(Dataset records)
::::::::

(* ===== verification/Metadata.v ===== *)
(** * The coordinator's cluster service and its clients ([internal/metadata/fsm.go]
    [Apply], [server.go], [liveness.go])

    Commands travel to the state machine through the Raft log as JSON text ([Snapshot]). The
    log is an argument: for every command, whether this coordinator leads and what becomes
    of the command. *)

From S2P Require Import Prelude GoStrings Bloom Paths Strconv Json Fsm Snapshot.

Module Meta.
Import Fsm Snap.

(** ** Raft *)

(** What becomes of a proposed command: committed and applied, or failed, in
    which case it may have been applied nevertheless. *)
Inductive raft_outcome :=
  | Committed
  | RaftFailed (notLeader applied : bool).

(** [raft.Apply]: the future's error and the response of the state machine. *)
Definition raft_Apply (o : raft_outcome) (data : string) (cs : ClusterState)
    : ClusterState * (option bool * result ()) :=
  match o with
  | Committed => let '(cs', r) := Apply data cs in (cs', (None, r))
  | RaftFailed nl applied => ((if applied then (Apply data cs).1 else cs), (Some nl, Ok ()))
  end.

(** [Server.applyCommand]. *)
Definition applyCommand (leader : bool) (o : raft_outcome) (p : payload) (cs : ClusterState)
    : ClusterState * result () :=
  if negb leader then (cs, Err (grpc_Status codes_FailedPrecondition "not the raft leader")) else
  let '(cs, (err, resp)) := raft_Apply o (marshal_command p) cs in
  (cs, match err with
       | Some true => Err (grpc_Status codes_FailedPrecondition "lost leadership during apply")
       | Some false => Err (grpc_Status codes_Internal "raft apply")
       | None => match resp with
                 | Err _ => Err (grpc_Status codes_Internal "fsm apply")
                 | Ok _ => Ok ()
                 end
       end).

(** [Server.RegisterNode]: the shards assigned. *)
Definition RegisterNode (leader : bool) (o : raft_outcome) (now : Z) (NodeId GrpcAddress : string)
    (cs : ClusterState) : ClusterState * result (list Z) :=
  if bool_decide (NodeId = "") || bool_decide (GrpcAddress = "")
  then (cs, Err (grpc_Status codes_InvalidArgument "node_id and grpc_address are required")) else
  let '(cs, r) := applyCommand leader o (RegisterNodePayload NodeId GrpcAddress now) cs in
  (cs, match r with
       | Err e => Err e
       | Ok _ =>
         match Nodes cs !! NodeId with
         | None => Err (grpc_Status codes_Internal "node not found after registration")
         | Some node => Ok (int32 <$> n_Shards node)
         end
       end).

(** [Server.Heartbeat]. *)
Definition Heartbeat (leader : bool) (o : raft_outcome) (now : Z) (NodeId : string) (cs : ClusterState)
    : ClusterState * result () :=
  if bool_decide (NodeId = "") then (cs, Err (grpc_Status codes_InvalidArgument "node_id is required"))
  else applyCommand leader o (UpdateHeartbeatPayload NodeId now) cs.

(** The messages of [GetClusterState]. *)
Record NodeInfo := mkNodeInfo {
  ni_Id : string;
  ni_Address : string;
  ni_Shards : list Z;
  ni_Status : string;
  ni_LastSeenUnixNs : Z;
}.
Record ShardInfo := mkShardInfo {
  si_ShardId : Z;
  si_PrimaryNode : string;
  si_ReplicaNode : string;
}.

(** [Server.GetClusterState]. *)
Definition GetClusterState (cs : ClusterState) : list NodeInfo * list ShardInfo :=
  ((λ x, mkNodeInfo (n_ID x.2) (n_Address x.2) (int32 <$> n_Shards x.2) (n_Status x.2) (n_LastSeen x.2))
     <$> map_to_list (Nodes cs),
   (λ x, mkShardInfo (int32 (s_ShardID x.2)) (s_PrimaryNode x.2) (s_ReplicaNode x.2))
     <$> map_to_list (Shards cs)).

(** ** Liveness *)

(** [applyMarkUnhealthy] of [liveness.go]. *)
Definition mark_unhealthy (o : raft_outcome) (nodeID : string) (cs : ClusterState)
    : ClusterState * result () :=
  let '(cs, (err, resp)) := raft_Apply o (marshal_command (MarkUnhealthyPayload nodeID)) cs in
  (cs, match err with Some _ => Err (ErrMsg "raft") | None => resp end).

(** A node of the snapshot that the checker marks. *)
Definition is_stale (now timeoutNs : Z) (n : NodeRecord) : bool :=
  negb (bool_decide (n_Status n = NodeUnhealthy)) && (timeoutNs <? int64 (now - n_LastSeen n)).

(** [checkLiveness]: over a snapshot of the nodes; errors are only logged. *)
Definition checkLiveness (outcome : string → raft_outcome) (now timeoutNs : Z) (cs : ClusterState)
    : ClusterState :=
  foldl (λ cs n, if is_stale now timeoutNs n then (mark_unhealthy (outcome (n_ID n)) (n_ID n) cs).1 else cs)
    cs (map_to_list (Nodes cs)).*2.

(** ** What storage nodes fetch *)

(** [protoToClusterState]: later duplicates win, times are not copied. *)
Definition protoToClusterState (resp : list NodeInfo * list ShardInfo) : ClusterState :=
  mkClusterState
    (foldl (λ m n, <[ni_Id n := mkNodeRecord (ni_Id n) (ni_Address n) (ni_Shards n) (ni_Status n) 0]> m)
       ∅ resp.1)
    (foldl (λ m s, <[si_ShardId s := mkShardRecord (si_ShardId s) (si_PrimaryNode s) (si_ReplicaNode s)]> m)
       ∅ resp.2).

(** ** Lemmas *)

Lemma committed_ok p cs cs' :
  payload_ok p → apply_payload p cs = (cs', Ok ()) → applyCommand true Committed p cs = (cs', Ok ()).
Proof. intros Hok Hp. unfold applyCommand, raft_Apply. cbn [negb]. by rewrite Apply_marshal, Hp. Qed.

Lemma int32_shards n R id nd :
  n < 2 ^ 31 → Nodes (layout n R) !! id = Some nd → int32 <$> n_Shards nd = n_Shards nd.
Proof.
  intros Hn (e & _ & _ & ->)%layout_node_Some. rewrite <- (list_fmap_id (shards_of _ _ _)) at 2.
  apply list_fmap_ext. intros i j Hj. apply list_elem_of_lookup_2, shards_of_elem in Hj as (_ & _ & Hj).
  unfold Datatypes.id. apply int32_small. unfold in_int32. lia.
Qed.

(** ** Lemmas: liveness *)

Lemma mark_committed id cs :
  valid_utf8 id = true →
  (mark_unhealthy Committed id cs).1 = (apply_payload (MarkUnhealthyPayload id) cs).1.
Proof.
  intros Hid. unfold mark_unhealthy, raft_Apply. rewrite Apply_marshal by done.
  by destruct (apply_payload (MarkUnhealthyPayload id) cs).
Qed.

Lemma checkLiveness_apply now t cs :
  (∀ id nd, Nodes cs !! id = Some nd → valid_utf8 (n_ID nd) = true) →
  checkLiveness (λ _, Committed) now t cs =
  apply_all (MarkUnhealthyPayload <$> (n_ID <$> filter (λ n, is_stale now t n = true) (map_to_list (Nodes cs)).*2)) cs.
Proof.
  intros Hv. unfold checkLiveness, apply_all.
  assert (Forall (λ n, valid_utf8 (n_ID n) = true) (map_to_list (Nodes cs)).*2) as Hl.
  { apply Forall_forall. intros nd ([id ?] & -> & Hin%elem_of_map_to_list)%list_elem_of_fmap. by eapply Hv. }
  clear Hv. revert Hl. generalize ((map_to_list (Nodes cs)).*2) as l. intros l Hl. revert cs.
  induction Hl as [|x l Hx _ IH]; intros cs; [done|]. rewrite filter_cons. cbn [foldl].
  destruct (is_stale now t x).
  - rewrite decide_True by done. rewrite !fmap_cons. cbn [foldl]. by rewrite mark_committed, IH.
  - by rewrite decide_False, IH.
Qed.

(** Marking over a registry. *)
Definition marked (e : entry) : entry := mkEntry (e_Address e) NodeUnhealthy (e_LastSeen e).
Definition mark_stale (now timeoutNs : Z) (e : entry) : entry :=
  if negb (bool_decide (e_Status e = NodeUnhealthy)) && (timeoutNs <? int64 (now - e_LastSeen e))
  then marked e else e.

Lemma spec_all_marks ids R id :
  spec_all (MarkUnhealthyPayload <$> ids) R !! id = (λ e, if decide (id ∈ ids) then marked e else e) <$> R !! id.
Proof.
  revert R. induction ids as [|a ids IH]; intros R.
  - cbn. by destruct (R !! id).
  - rewrite fmap_cons. unfold spec_all. cbn [foldl spec_payload]. fold (spec_all (MarkUnhealthyPayload <$> ids)).
    fold marked. unfold spec_all in IH. rewrite IH. destruct (decide (id = a)) as [->|Hne].
    + rewrite lookup_alter_eq. destruct (R !! a); cbn; [|done].
      rewrite (decide_True (P := a ∈ a :: ids)) by set_solver. by case_decide.
    + rewrite lookup_alter_ne by done. destruct (R !! id); cbn; [|done].
      destruct (decide (id ∈ ids)); [by rewrite decide_True by set_solver|by rewrite decide_False by set_solver].
Qed.

(** The pass of the checker over a layout marks the stale entries of its registry. *)
Lemma checkLiveness_layout now t n R :
  (∀ id e, R !! id = Some e → valid_utf8 id = true) →
  checkLiveness (λ _, Committed) now t (layout n R) = layout n (mark_stale now t <$> R).
Proof.
  intros Hv. destruct (layout_keys n R) as [HN _]. rewrite checkLiveness_apply.
  2: { intros id nd Hid. rewrite (HN id nd Hid).
       destruct (layout_node_Some n R id nd Hid) as (e & He & _). by eapply Hv. }
  rewrite apply_all_layout. f_equal. apply map_eq. intros id. rewrite spec_all_marks, lookup_fmap.
  destruct (R !! id) as [e|] eqn:He; [|done]. cbn. f_equal.
  set (nd := layout_node (healthy R) n id e).
  assert (Nodes (layout n R) !! id = Some nd) as Hid by (cbn [layout Nodes]; by rewrite mknodes_lookup, He).
  set (ids := n_ID <$> _).
  assert (id ∈ ids ↔ is_stale now t nd = true) as Hin.
  { subst ids. rewrite list_elem_of_fmap. split.
    - intros (x & -> & [Hx ([k v] & -> & Hkv%elem_of_map_to_list)%list_elem_of_fmap]%list_elem_of_filter).
      cbn in *. rewrite (HN k v Hkv) in *. congruence.
    - intros Hs. exists nd. split; [done|]. apply list_elem_of_filter. split; [done|].
      apply list_elem_of_fmap. exists (id, nd). split; [done|]. by apply elem_of_map_to_list. }
  unfold mark_stale. change (negb _ && _) with (is_stale now t nd).
  destruct (is_stale now t nd); [by rewrite decide_True by naive_solver|by rewrite decide_False by naive_solver].
Qed.

(** The identifiers of a typed state are UTF-8. *)
Lemma typed_ids n R : cluster_typed n (layout n R) → ∀ id e, R !! id = Some e → valid_utf8 id = true.
Proof.
  intros Hty id e He. destruct (ct_node _ _ Hty id (layout_node (healthy R) n id e)) as (_ & ? & _); [|done].
  cbn [layout Nodes]. by rewrite mknodes_lookup, He.
Qed.

(** What a node decodes of a layout. *)
Lemma fetched_layout n R :
  n < 2 ^ 31 →
  protoToClusterState (GetClusterState (layout n R)) =
    mkClusterState
      ((λ nd, mkNodeRecord (n_ID nd) (n_Address nd) (n_Shards nd) (n_Status nd) 0) <$> Nodes (layout n R))
      (Shards (layout n R)).
Proof.
  intros Hn.
  destruct (layout_keys n R) as [HN HS]. unfold protoToClusterState, GetClusterState. cbn [fst snd].
  rewrite !foldl_fmap. cbn [ni_Id ni_Address ni_Shards ni_Status si_ShardId si_PrimaryNode si_ReplicaNode].
  rewrite (rebuild_map (λ x, n_ID x.2) _ (Nodes (layout n R))) by (intros k v; apply HN).
  rewrite (rebuild_map (λ x, int32 (s_ShardID x.2)) _ (Shards (layout n R))).
  2: { intros k v Hv. cbn. destruct (HS k v Hv) as [-> ?]. apply int32_small. unfold in_int32. lia. }
  f_equal; apply map_eq; intros k; rewrite map_lookup_imap, ?lookup_fmap.
  - destruct (Nodes (layout n R) !! k) as [nd|] eqn:E; cbn; [|done].
    by rewrite (int32_shards n R k nd Hn E).
  - destruct (Shards (layout n R) !! k) as [sr|] eqn:E; cbn; [|done].
    destruct (HS k sr E) as [Hid Hk]. rewrite int32_small by (unfold in_int32; lia). by destruct sr.
Qed.

(** ** Properties *)

(** The state that storage nodes fetch is the coordinator's state: for every state
    the machine reaches with less than [2^31] shards, encoding it for [GetClusterState]
    and decoding it on the client restores all nodes and shards, except the times of the
    last heartbeats, which the client does not keep. *)
Theorem cluster_state_roundtrip (n : Z) (ps : list payload) :
  let cs := apply_all ps (state (NewFSM n)) in
  n < 2 ^ 31 →
  protoToClusterState (GetClusterState cs) =
    mkClusterState
      ((λ nd, mkNodeRecord (n_ID nd) (n_Address nd) (n_Shards nd) (n_Status nd) 0) <$> Nodes cs)
      (Shards cs).
Proof. intros cs Hn. subst cs. rewrite run_layout. by apply fetched_layout. Qed.

(** The liveness check marks exactly the silent nodes: when its commands commit, a
    node is unhealthy afterwards if it was unhealthy or has not been seen for longer
    than the timeout, and keeps its status otherwise. *)
Theorem liveness_exact (n : Z) (log : list string) (now timeout : Z) (id : string) (nd : NodeRecord) :
  let cs := state (apply_log log (NewFSM n)) in
  Nodes cs !! id = Some nd →
  ∃ nd', Nodes (checkLiveness (λ _, Committed) now timeout cs) !! id = Some nd' ∧
    n_Status nd' = if is_stale now timeout nd then NodeUnhealthy else n_Status nd.
Proof.
  intros cs. subst cs. pose proof (log_typed n log) as Hty. revert Hty. cbn [apply_log state].
  destruct (apply_log_commands log (state (NewFSM n))) as (ps & _ & ->).
  rewrite run_layout. set (R := spec_all ps ∅). intros Hty Hid.
  rewrite checkLiveness_layout by (by apply typed_ids with n).
  cbn [layout Nodes] in *. rewrite mknodes_lookup, lookup_fmap. rewrite mknodes_lookup in Hid.
  destruct (R !! id) as [e|]; cbn in *; [|done]. injection Hid as <-. eexists. split; [done|]. cbn.
  unfold mark_stale, is_stale. cbn [n_Status n_LastSeen]. by case_match.
Qed.

(** Registration through the leader assigns shards: with a committed command,
    [RegisterNode] returns the node's shards and leaves the node registered, healthy and
    at the given address; on a coordinator that does not lead it fails and changes
    nothing. *)
Theorem register_assigns (n : Z) (ps : list payload) (now : Z) (id addr : string) :
  let cs := apply_all ps (state (NewFSM n)) in
  n < 2 ^ 31 → id ≠ "" → addr ≠ "" → valid_utf8 id = true → valid_utf8 addr = true → in_int64 now →
  (∃ cs' nd, RegisterNode true Committed now id addr cs = (cs', Ok (n_Shards nd)) ∧
     cs' = apply_all (ps ++ [RegisterNodePayload id addr now]) (state (NewFSM n)) ∧
     Nodes cs' !! id = Some nd ∧ n_Status nd = NodeHealthy ∧ n_Address nd = addr) ∧
  RegisterNode false Committed now id addr cs
    = (cs, Err (grpc_Status codes_FailedPrecondition "not the raft leader")).
Proof.
  intros cs Hn Hid Haddr Hvi Hva Hnow. unfold RegisterNode. rewrite !bool_decide_false by done. cbn [orb].
  split; [|done]. subst cs. rewrite !run_layout. unfold spec_all. rewrite foldl_app. cbn [foldl spec_payload].
  fold (spec_all ps ∅). set (R := spec_all ps ∅).
  rewrite (committed_ok _ _ (layout n (<[id := mkEntry addr NodeHealthy now]> R)))
    by (done || (cbn [apply_payload]; apply register_layout)).
  set (R' := <[id := mkEntry addr NodeHealthy now]> R).
  assert (Nodes (layout n R') !! id = Some (layout_node (healthy R') n id (mkEntry addr NodeHealthy now))) as Hnd.
  { cbn [layout Nodes]. rewrite mknodes_lookup. unfold R' at 2. by rewrite lookup_insert_eq. }
  eexists _, _. rewrite Hnd. rewrite (int32_shards n R' id _ Hn Hnd). by split_and!.
Qed.

(** ** Witnesses *)

Lemma cluster_state_roundtrip_witness :
  let cs := apply_all sample_log (state (NewFSM 5)) in
  protoToClusterState (GetClusterState cs) =
    mkClusterState
      ((λ nd, mkNodeRecord (n_ID nd) (n_Address nd) (n_Shards nd) (n_Status nd) 0) <$> Nodes cs)
      (Shards cs).
Proof. apply (cluster_state_roundtrip 5 sample_log). lia. Defined.

Lemma liveness_exact_witness :
  ∃ nd', Nodes (checkLiveness (λ _, Committed) 20 10 (state (apply_log sample_bytes (NewFSM 5)))) !! "b<1>"
      = Some nd' ∧ n_Status nd' = NodeUnhealthy.
Proof.
  apply (liveness_exact 5 sample_bytes 20 10 "b<1>" (mkNodeRecord "b<1>" "h:2" [0; 1; 2; 3; 4] NodeHealthy 2)).
  vm_compute. reflexivity.
Defined.

Lemma register_assigns_witness :
  let cs := apply_all sample_log (state (NewFSM 5)) in
  (∃ cs' nd, RegisterNode true Committed 9 "d" "h:4" cs = (cs', Ok (n_Shards nd)) ∧
     cs' = apply_all (sample_log ++ [RegisterNodePayload "d" "h:4" 9]) (state (NewFSM 5)) ∧
     Nodes cs' !! "d" = Some nd ∧ n_Status nd = NodeHealthy ∧ n_Address nd = "h:4") ∧
  RegisterNode false Committed 9 "d" "h:4" cs
    = (cs, Err (grpc_Status codes_FailedPrecondition "not the raft leader")).
Proof. apply (register_assigns 5 sample_log 9 "d" "h:4"); try done; unfold in_int64; lia. Defined.

End Meta.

::::::::

### Work to complete
Print only the lines from the top of the data above down to the line holding "of the command. *)", inclusive.

### Completed task
(* ===== verification/Metadata.v ===== *)
(** * The coordinator's cluster service and its clients ([internal/metadata/fsm.go]
    [Apply], [server.go], [liveness.go])

    Commands travel to the state machine through the Raft log as JSON text ([Snapshot]). The
    log is an argument: for every command, whether this coordinator leads and what becomes
    of the command. *)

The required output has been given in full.